Assignment →
All of the data below is to be output without alteration.

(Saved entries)
(** The granted entitlements. *)
Lemma entitlements_members l network privileged r : extractEntitlements l network privileged = Ok r →
  NoDup r ∧ Forall allowed (l ++ implied network privileged) ∧
  ∀ x, x ∈ r ↔ (x ≠ "" ∧ x ∈ TrimSpace <$> l) ∨ (network = "host" ∧ x = EntitlementNetworkHost) ∨
               (privileged = true ∧ x = EntitlementSecurityInsecure).
Proof.
  unfold extractEntitlements. intros Hl. pose proof (entitlements_loop_spec (l ++ implied network privileged) ∅ []) as H.
  specialize (H ltac:(set_solver) ltac:(set_solver) ltac:(constructor)). rewrite Hl in H.
  destruct H as (Hnd & Hall & Hr). split_and!; [done|done|]. intros x. rewrite Hr, fmap_app, elem_of_app, implied_members, elem_of_nil.
  unfold EntitlementNetworkHost, EntitlementSecurityInsecure. naive_solver.
Qed.

(** The entitlements a build is granted are, without repetition, exactly the trimmed
    nonempty values of the request and those its host network or its privileged flag imply,
    all of them accepted by BuildKit's parser; a request with a value the parser refuses is
    refused with the parser's error for the first such value. *)
Theorem extractEntitlements_spec l network privileged :
  match extractEntitlements l network privileged with
  | Ok r => NoDup r ∧ Forall allowed (l ++ implied network privileged) ∧
      (∀ x, x ∈ r ↔ (x ≠ "" ∧ x ∈ TrimSpace <$> l) ∨ (network = "host" ∧ x = EntitlementNetworkHost) ∨
                    (privileged = true ∧ x = EntitlementSecurityInsecure))
  | Err e => ∃ pre raw post, l ++ implied network privileged = pre ++ raw :: post ∧ Forall allowed pre ∧
      TrimSpace raw ≠ "" ∧ entitlements_Parse (TrimSpace raw) = Err e
  end.
Proof.
  destruct (extractEntitlements l network privileged) as [r|e] eqn:E; [by apply entitlements_members|].
  pose proof (entitlements_loop_spec (l ++ implied network privileged) ∅ []) as H.
  unfold extractEntitlements in E. rewrite E in H. apply H; [set_solver|set_solver|constructor].
Qed.
End entitlements.

(** ** What a parsed request guarantees *)

Section wellformed.
Context {BL : BuildLibs}.

Lemma metaArgs_keep args buildArgs r : metaArgs_loop args buildArgs = Ok r →
  buildArgs ⊆ r ∧ Forall (λ a, is_Some (r !! a.1)) args.
Proof.
  revert buildArgs. induction args as [|[k v] args IH]; intros ba; simpl; [by intros [= <-]|].
  destruct (decide (is_Some (ba !! k))) as [Hk|Hk].
  - intros H. destruct (IH _ H) as [Hs HF]. split; [done|]. constructor; [|done]. simpl.
    destruct Hk as [x Hx]. exists x. by eapply lookup_weaken.
  - intros (x & _ & H)%result_bind_ok. destruct (IH _ H) as [Hs HF]. split.
    + etrans; [|exact Hs]. apply insert_subseteq. by apply eq_None_not_Some.
    + constructor; [|done]. exists x. eapply lookup_weaken; [apply lookup_insert_eq|done].
Qed.

Lemma normalized_mode v mode : normalizedNetworkMode v = Ok mode → mode ∈ [""; "none"; "host"; "sandbox"].
Proof. unfold normalizedNetworkMode. repeat case_bool_decide; intros [= <-]; set_solver. Qed.

Lemma parseTargetPlatforms_nonempty l r : parseTargetPlatforms l = Ok r → r ≠ [].
Proof.
  destruct l; [by intros [= <-]|]. intros H%res_map_ok ->. inversion H.
Qed.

The completed task →
(** The granted entitlements. *)
Lemma entitlements_members l network privileged r : extractEntitlements l network privileged = Ok r →
  NoDup r ∧ Forall allowed (l ++ implied network privileged) ∧
  ∀ x, x ∈ r ↔ (x ≠ "" ∧ x ∈ TrimSpace <$> l) ∨ (network = "host" ∧ x = EntitlementNetworkHost) ∨
               (privileged = true ∧ x = EntitlementSecurityInsecure).
Proof.
  unfold extractEntitlements. intros Hl. pose proof (entitlements_loop_spec (l ++ implied network privileged) ∅ []) as H.
  specialize (H ltac:(set_solver) ltac:(set_solver) ltac:(constructor)). rewrite Hl in H.
  destruct H as (Hnd & Hall & Hr). split_and!; [done|done|]. intros x. rewrite Hr, fmap_app, elem_of_app, implied_members, elem_of_nil.
  unfold EntitlementNetworkHost, EntitlementSecurityInsecure. naive_solver.
Qed.

(** The entitlements a build is granted are, without repetition, exactly the trimmed
    nonempty values of the request and those its host network or its privileged flag imply,
    all of them accepted by BuildKit's parser; a request with a value the parser refuses is
    refused with the parser's error for the first such value. *)
Theorem extractEntitlements_spec l network privileged :
  match extractEntitlements l network privileged with
  | Ok r => NoDup r ∧ Forall allowed (l ++ implied network privileged) ∧
      (∀ x, x ∈ r ↔ (x ≠ "" ∧ x ∈ TrimSpace <$> l) ∨ (network = "host" ∧ x = EntitlementNetworkHost) ∨
                    (privileged = true ∧ x = EntitlementSecurityInsecure))
  | Err e => ∃ pre raw post, l ++ implied network privileged = pre ++ raw :: post ∧ Forall allowed pre ∧
      TrimSpace raw ≠ "" ∧ entitlements_Parse (TrimSpace raw) = Err e
  end.
Proof.
  destruct (extractEntitlements l network privileged) as [r|e] eqn:E; [by apply entitlements_members|].
  pose proof (entitlements_loop_spec (l ++ implied network privileged) ∅ []) as H.
  unfold extractEntitlements in E. rewrite E in H. apply H; [set_solver|set_solver|constructor].
Qed.
End entitlements.

(** ** What a parsed request guarantees *)

Section wellformed.
Context {BL : BuildLibs}.

Lemma metaArgs_keep args buildArgs r : metaArgs_loop args buildArgs = Ok r →
  buildArgs ⊆ r ∧ Forall (λ a, is_Some (r !! a.1)) args.
Proof.
  revert buildArgs. induction args as [|[k v] args IH]; intros ba; simpl; [by intros [= <-]|].
  destruct (decide (is_Some (ba !! k))) as [Hk|Hk].
  - intros H. destruct (IH _ H) as [Hs HF]. split; [done|]. constructor; [|done]. simpl.
    destruct Hk as [x Hx]. exists x. by eapply lookup_weaken.
  - intros (x & _ & H)%result_bind_ok. destruct (IH _ H) as [Hs HF]. split.
    + etrans; [|exact Hs]. apply insert_subseteq. by apply eq_None_not_Some.
    + constructor; [|done]. exists x. eapply lookup_weaken; [apply lookup_insert_eq|done].
Qed.

Lemma normalized_mode v mode : normalizedNetworkMode v = Ok mode → mode ∈ [""; "none"; "host"; "sandbox"].
Proof. unfold normalizedNetworkMode. repeat case_bool_decide; intros [= <-]; set_solver. Qed.

Lemma parseTargetPlatforms_nonempty l r : parseTargetPlatforms l = Ok r → r ≠ [].
Proof.
  destruct l; [by intros [= <-]|]. intros H%res_map_ok ->. inversion H.
Qed.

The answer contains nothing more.